Seit 2011 spricht das iPhone mit uns. Längst auch iPad, Mac, Homepod, Apple Watch und Apple TV. Hinter Siri steckt aber mehr.

"Hey, Siri, ich bin heute früh noch sehr müde, koch' mir Kaffee und bring' ihn mir an den Schreibtisch!" Wer nicht gerade mit einer Person namens Siri zusammenlebt, wird darauf keine vernünftige Antwort bekommen. Und wenn es eine vernünftige Person namens Siri sein sollte, würde die vielleicht eher sagen: "Dir auch einen guten Morgen, Schatz. Wie heißt das Zauberwort mit den zwei t? "Aber flott!" ist es übrigens nicht …"

Siri ist weit mehr als eine digitale Assistentin (oder ein digitaler Assistent).
Siri ist weit mehr als eine digitale Assistentin (oder ein digitaler Assistent).
Foto: Wachiwit - shutterstock.com

Nun haben wir den großen Vorteil mit einer vernünftigen Person zusammen zu leben, die ihrem Morgenmuffel von Morgenredakteur auch ohne jedwede Worte den Kaffee in sicherer Entfernung vom Rechner hinstellt. Auf die Idee, an Apples digitale Assistentin eine solche Bitte zu richten, kommen wir ohnehin nicht, im Wissen ihrer Beschränktheit. Klar könnte man die Kaffeemaschine an eine schlaue Steckdose stecken und diese morgens per Siri aktivieren, aber erstens müsste man das Kaffeemehl über Nacht sein Aroma verlieren lassen und das Wasser wird auch nicht besser, wenn es herumsteht. Außerdem fällt Morgenmuffeln von Morgenredakteuren selbst Maschinen gegenüber vor Sonnenaufgang die mündliche Ansprache schwer.

Siri ist nie um einen Spruch verlegen

Seit Siri auf iPhones und später auf anderen Apple-Geräten aktiv ist, haben Witzbolde weltweit Möglichkeiten ausgelotet, Siri zu mehr oder minder witzigen Antworten zu bringen. Das ging mal besser, mal schlechter, Siri hat nur den Humor, den ihr Apple-Ingenieure einprogrammiert haben – Cupertino ist für Vieles gerühmt, aber nicht für überbordenden Witz oder feine zeitgeistige Ironie. Was wir aber heute auf alle Fälle versuchen sollten, wenn uns der erste Kaffee die Zunge gelockert hat: "Hey Siri, alles Gute zum Geburtstag!" Mal sehen, wie die Dame, die keine ist, da sie auch mit Herrenstimme oder einer neutralen antworten kann, darauf reagiert.
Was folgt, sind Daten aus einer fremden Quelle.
(** X5. On an authenticated client, an answer that is a non-empty JSON
    object with a false ["success"] makes [api_call] raise
    [TrashMailAPIError] carrying the answer's ["msg"] (or "API call failed"),
    its ["error_code"] (or None) and the response; [get_deas] raises that
    same error. *)
Theorem api_call_reports_failure (net : Transport) (cmd : string)
    (kw : gmap string pyval) (s : TrashmailApi.St) (r : Response)
    (d : gmap string pyval) (v : pyval) :
  cmd <> "" ->
  truthy (TrashmailApi._authenticated (TrashmailApi.self s)) = true ->
  net (TrashmailApi.wire s) (command_call (TrashmailApi.self s) cmd kw) = inr r ->
  json_method r = inr (PyDict d) ->
  d !! "success" = Some v -> truthy v = false ->
  let failure :=
    TrashMailAPIError (default (PyStr "API call failed") (d !! "msg"))
      (default PyNone (d !! "error_code")) (Some r) in
  TrashmailApi.api_call net cmd kw s = (Raise failure, command_posted net cmd kw s)
  /\ (cmd = "read_dea" -> kw = ∅ ->
      TrashmailApi.get_deas net s = (Raise failure, command_posted net cmd kw s)).
Proof.
  intros Hcmd Ha Hnet Hjson Hsucc Hv failure. subst failure.
  rewrite <- build_url_command in Hnet by exact Hcmd.
  assert (Hcall : TrashmailApi.api_call net cmd kw s
                  = (Raise (TrashMailAPIError
                              (default (PyStr "API call failed") (d !! "msg"))
                              (default PyNone (d !! "error_code")) (Some r)),
                     command_posted net cmd kw s)).
  { rewrite (api_call_on_response net cmd kw s r Ha Hnet).
    unfold bind at 1. rewrite (safe_json_value _ _ _ Hjson).
    rewrite (dict_truthy _ _ _ Hsucc). cbn [negb].
    unfold bind at 1. cbn [py_get ret]. rewrite Hsucc.
    unfold default at 1. cbn [from_option id]. rewrite Hv. reflexivity. }
  split; [exact Hcall|].
  intros -> ->. unfold TrashmailApi.get_deas. unfold bind at 1.
  rewrite Hcall. reflexivity.
Qed.

Lemma api_call_reports_failure_witness :
  TrashmailApi.get_deas (always rejected_response) logged_in
  = (Raise (TrashMailAPIError (PyStr "Invalid credentials") (PyInt 2)
              (Some rejected_response)),
     command_posted (always rejected_response) "read_dea" ∅ logged_in).
Proof.
  destruct (api_call_reports_failure (always rejected_response) "read_dea" ∅
              logged_in rejected_response
              (<["success" := PyBool false]>
               (<["msg" := PyStr "Invalid credentials"]>
                (<["error_code" := PyInt 2]> ∅)))
              (PyBool false) ltac:(discriminate) eq_refl eq_refl eq_refl eq_refl eq_refl)
    as [_ H].
  rewrite H by reflexivity. reflexivity.
Defined.

(** X6. [api_call] wraps no exception: on an authenticated client an
    exception of the transport or of [response.json()] comes out as it is, a
    true JSON value that is no object comes out as [AttributeError], and only
    a body that is no JSON or a false JSON value gives
    [TrashMailAPIError("Invalid response from server")]. *)
Theorem api_call_without_json_object (net : Transport) (cmd : string)
    (kw : gmap string pyval) (s : TrashmailApi.St) :
  truthy (TrashmailApi._authenticated (TrashmailApi.self s)) = true ->
  let raises (e : exn) := (Raise (A := pyval) e, command_posted net cmd kw s) in
  let invalid :=
    TrashMailAPIError (PyStr "Invalid response from server") PyNone None in
  match net (TrashmailApi.wire s)
          (the_call (TrashmailApi._build_url (TrashmailApi.self s) cmd true ∅)
             (PyDict kw) (TrashmailApi.session (TrashmailApi.self s))) with
  | inl e => TrashmailApi.api_call net cmd kw s = raises (PyExc e)
  | inr r =>
      match json_method r with
      | inl je =>
          TrashmailApi.api_call net cmd kw s
          = raises (if issubclass (exc_cls je) RequestsJSONDecodeError
                    then invalid else PyExc je)
      | inr v =>
          is_dict v && truthy v = false ->
          TrashmailApi.api_call net cmd kw s
          = raises (if truthy v then PyExc (no_get_error v) else invalid)
      end
  end.
Proof.
  intros Ha raises invalid. subst raises invalid.
  destruct (net _ _) as [e|r] eqn:Hnet.
  - apply api_call_transport_error; assumption.
  - rewrite (api_call_on_response net cmd kw s r Ha Hnet).
    unfold bind at 1. unfold TrashmailApi._safe_json, try_except, lift_lib.
    destruct (json_method r) as [je|v].
    + cbn [raise isinstance].
      destruct (issubclass (exc_cls je) RequestsJSONDecodeError); reflexivity.
    + intros Hv. unfold ret at 1. unfold bind at 1. cbv beta iota.
      destruct (truthy v) eqn:Ht; cbn [negb].
      * rewrite andb_true_r in Hv.
        unfold bind at 1. rewrite (py_get_not_dict v _ _ _ Hv). reflexivity.
      * reflexivity.
Qed.

Lemma api_call_without_json_object_witness :
  fst (TrashmailApi.api_call (always array_response) "read_dea" ∅ logged_in)
  = Raise (PyExc (LibExn AttributeError "'list' object has no attribute 'get'")).
Proof.
  pose proof (api_call_without_json_object (always array_response) "read_dea" ∅
                logged_in eq_refl) as H.
  cbv zeta in H. cbn [always array_response json_method] in H.
  rewrite H by reflexivity. reflexivity.
Defined.

(** ** How many calls a method makes *)

Lemma bind_kwargs_state {S} fname bound (kw : gmap string pyval) (s : S) :
  snd (bind_kwargs fname bound kw s) = s.
Proof. unfold bind_kwargs. destruct (List.find _ bound); reflexivity. Qed.

Lemma api_call_wire (net : Transport) (cmd : string) (kw : gmap string pyval)
    (s : TrashmailApi.St) :
  TrashmailApi.wire (snd (TrashmailApi.api_call net cmd kw s))
  = TrashmailApi.wire s
    ++ (if truthy (TrashmailApi._authenticated (TrashmailApi.self s))
        then [the_call (TrashmailApi._build_url (TrashmailApi.self s) cmd true ∅)
                (PyDict kw) (TrashmailApi.session (TrashmailApi.self s))]
        else []).
Proof.
  destruct (truthy _) eqn:Ha.
  - rewrite api_call_state by exact Ha. apply wire_posted.
  - rewrite api_call_not_authenticated by exact Ha. cbn [snd].
    rewrite app_nil_r. reflexivity.
Qed.

Lemma call_api_call_wire (net : Transport) (cmd : string) (kw : gmap string pyval)
    (s : TrashmailApi.St) :
  TrashmailApi.wire (snd (TrashmailApi.call_api_call net cmd kw s)) = TrashmailApi.wire s
  \/ TrashmailApi.wire (snd (TrashmailApi.call_api_call net cmd kw s))
     = TrashmailApi.wire (snd (TrashmailApi.api_call net cmd kw s)).
Proof.
  unfold TrashmailApi.call_api_call. unfold bind.
  pose proof (bind_kwargs_state "TrashMailClient.api_call" ["self"; "cmd"] kw s) as Hs.
  destruct (bind_kwargs _ _ kw s) as [[[]|e] s1]; cbn [snd] in *; subst s1.
  - right. reflexivity.
  - left. reflexivity.
Qed.

Lemma check_auth_methods_wire (net : Transport) (u : string) (s : TrashmailApi.St) :
  TrashmailApi.wire (snd (TrashmailApi.check_auth_methods net u s))
  = TrashmailApi.wire s
    ++ [command_call (TrashmailApi.self s) "opaque_check" {[ "username" := PyStr u ]}].
Proof.
  unfold TrashmailApi.check_auth_methods.
  match goal with |- TrashmailApi.wire (snd (try_except ?body ?h s)) = _ =>
    transitivity (TrashmailApi.wire (snd (body s)))
  end.
  - apply (keeps_after_try same_wire). intros e.
    destruct (isinstance _ _); [apply keeps_ret | apply keeps_raise]; typeclasses eauto.
  - unfold bind at 1. unfold get_state at 1.
    match goal with |- TrashmailApi.wire (snd (bind ?c ?k s)) = _ =>
      transitivity (TrashmailApi.wire (snd (c s)))
    end.
    + apply (keeps_after same_wire). intros r.
      keeps_auto; apply keeps_safe_json; typeclasses eauto.
    + cbn [snd TrashmailApi.post]. apply command_wire. discriminate.
Qed.

Lemma one_call_or_none {A} (l : list A) (c : A) (b : bool) :
  exists calls, l ++ (if b then [c] else []) = l ++ calls /\ length calls <= 1.
Proof. destruct b; eexists; (split; [reflexivity | simpl; lia]). Qed.

(** X7. No method makes more than one call to [session.post]: the wire
    after a method call is the wire before it with at most one call added,
    whether the method returned or raised. *)
Theorem at_most_one_post_per_method (net : Transport)
    (m : TrashmailApi.method_call) (s : TrashmailApi.St) :
  exists calls,
    TrashmailApi.wire (TrashmailApi.step net m s) = TrashmailApi.wire s ++ calls
    /\ length calls <= 1.
Proof.
  assert (Hnone : forall w : list PostCall, exists calls, w = w ++ calls /\ length calls <= 1).
  { intros w. exists []. rewrite app_nil_r. split; [reflexivity | simpl; lia]. }
  assert (Hone : forall (w : list PostCall) c,
             exists calls, w ++ [c] = w ++ calls /\ length calls <= 1).
  { intros w c. exists [c]. split; [reflexivity | simpl; lia]. }
  destruct m as [cmd api extra | r | u | u p | u t | cmd kw | | real_email options | | | ];
    cbn [TrashmailApi.step]; unfold TrashmailApi.discard.
  - apply Hnone.
  - rewrite (safe_json_state _ TrashmailApi._safe_json (fun _ => eq_refl)). apply Hnone.
  - rewrite check_auth_methods_wire. apply Hone.
  - rewrite login_wire, wire_posted. apply Hone.
  - unfold TrashmailApi.login_with_pat.
    destruct (negb _); [apply Hnone|]. rewrite login_wire, wire_posted. apply Hone.
  - destruct (call_api_call_wire net cmd kw s) as [-> | ->]; [apply Hnone|].
    rewrite api_call_wire. apply one_call_or_none.
  - rewrite get_deas_state, api_call_wire. apply one_call_or_none.
  - unfold TrashmailApi.create_dea.
    match goal with |- context [snd (bind ?c ?k s)] =>
      assert (Hk : TrashmailApi.wire (snd (bind c k s)) = TrashmailApi.wire (snd (c s)))
    end.
    { apply (keeps_after same_wire). intros a. apply keeps_py_get. typeclasses eauto. }
    rewrite Hk.
    destruct (call_api_call_wire net "save_dea"
                (options ∪ {[ "realemail" := PyStr real_email ]}) s) as [-> | ->];
      [apply Hnone|].
    rewrite api_call_wire. apply one_call_or_none.
  - rewrite logout_returns.
    cbn [snd TrashmailApi.set_session TrashmailApi.set_username
         TrashmailApi.set_authenticated TrashmailApi.wire].
    rewrite api_call_wire. apply one_call_or_none.
  - apply Hnone.
  - apply Hnone.
Qed.

(** ** Keyword options of [create_dea] *)

(** X8. An option named [cmd] never reaches the service: [create_dea]
    raises [TypeError] when it hands its options on to [api_call], before any
    check of authentication and with no call to [session.post]. *)
Theorem create_dea_rejects_cmd_option (net : Transport) (real_email : string)
    (options : gmap string pyval) (s : TrashmailApi.St) :
  is_Some (options !! "cmd") -> options !! "self" = None ->
  TrashmailApi.create_dea net real_email options s
  = (Raise (PyExc (LibExn TypeError
                     "TrashMailClient.api_call() got multiple values for argument 'cmd'")),
     s).
Proof.
  intros [v Hcmd] Hself.
  unfold TrashmailApi.create_dea, TrashmailApi.call_api_call.
  unfold bind at 1. unfold bind at 1. unfold bind_kwargs. cbn [List.find].
  rewrite (create_dea_kwargs real_email options "self") by (discriminate || assumption).
  rewrite lookup_union_left_biased, Hcmd.
  reflexivity.
Qed.

Lemma create_dea_rejects_cmd_option_witness :
  TrashmailApi.create_dea unreachable "me@example.com" {[ "cmd" := PyStr "logout" ]}
    logged_in
  = (Raise (PyExc (LibExn TypeError
                     "TrashMailClient.api_call() got multiple values for argument 'cmd'")),
     logged_in).
Proof.
  apply create_dea_rejects_cmd_option.
  - exists (PyStr "logout"). reflexivity.
  - reflexivity.
Defined.

(** ** The capability probe *)

Lemma dom_capabilities_of (d : gmap string pyval) :
  dom (capabilities_of d) = capability_keys.
Proof.
  unfold capabilities_of, capability_keys.
  rewrite !dom_insert_L, dom_empty_L. set_solver.
Qed.

Lemma check_auth_methods_value (net : Transport) (u : string) (s : TrashmailApi.St) :
  fst (TrashmailApi.check_auth_methods net u s)
  = Return
      (PyDict
         match net (TrashmailApi.wire s)
                 (command_call (TrashmailApi.self s) "opaque_check"
                    {[ "username" := PyStr u ]}) with
         | inl _ => capabilities_of ∅
         | inr r =>
             match json_method r with
             | inr (PyDict d) => capabilities_of d
             | _ => capabilities_of ∅
             end
         end).
Proof.
  rewrite <- build_url_command by discriminate.
  unfold TrashmailApi.check_auth_methods, try_except.
  unfold bind at 1. unfold get_state at 1.
  unfold bind at 1. unfold TrashmailApi.post at 1.
  destruct (net _ _) as [e|r].
  - rewrite isinstance_Exception. reflexivity.
  - unfold bind at 1. unfold TrashmailApi._safe_json, try_except, lift_lib.
    destruct (json_method r) as [je|v].
    + cbn [raise isinstance].
      destruct (issubclass (exc_cls je) RequestsJSONDecodeError).
      * reflexivity.
      * unfold raise. cbv beta iota. cbn [isinstance].
        rewrite issubclass_Exception. reflexivity.
    + unfold ret at 1. cbv beta iota zeta.
      destruct v as [| | | | | | |d];
        try (destruct (truthy _); [|reflexivity];
             unfold bind at 1; cbn [py_get raise_lib raise];
             rewrite isinstance_Exception; reflexivity).
      destruct (truthy (PyDict d)) eqn:Ht; [reflexivity|].
      cbn [truthy] in Ht. destruct (map_to_list d) eqn:Hl; [|discriminate].
      apply map_to_list_empty_iff in Hl. subst d. reflexivity.
Qed.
Schon im Vorfeld jenes 4. Oktober 2011 hatte sich Siri bemerkbar gemacht. Apple hatte im Jahr davor die gleichnamige Firma, die sich auf Spracherkennung spezialisierte, übernommen und die Keynote zur Einführung des iPhone 4S unter das doppeldeutige Motto "Let's talk iPhone" gestellt. Bewusst ohne jedwede Interpunktion, so konnte man zweierlei herauslesen: Apple würde über das iPhone sprechen und dieses auch zum Sprechen auffordern – was dann auch geschah.

iPhone seit zehn Jahren erst im Herbst

Nie war die Wartezeit auf ein neues iPhone länger gewesen, das iPhone 4 hatte Apple im Vorjahr noch im Sommer vorgestellt, zur WWDC. Der neue Herbst-Termin mag damit zusammen gehangen haben, dass die Entwicklung von Siri für das iPhone einfach etwas länger dauerte, aber wie schon in den Jahren zuvor, als neue iPods jeweils rechtzeitig vor dem Weihnachtsgeschäft kamen, erwies sich die Verschiebung der Saison als Treffer. Das neue Betriebssystem iOS 5 hatte Apple in jenem Jahr auch nicht bei einem Extratermin im März präsentiert, sondern zusammen mit OS X 10.7 Lion und der verbindenden iCloud auf der WWDC, die für derartige Ankündigungen am besten geeignet ist.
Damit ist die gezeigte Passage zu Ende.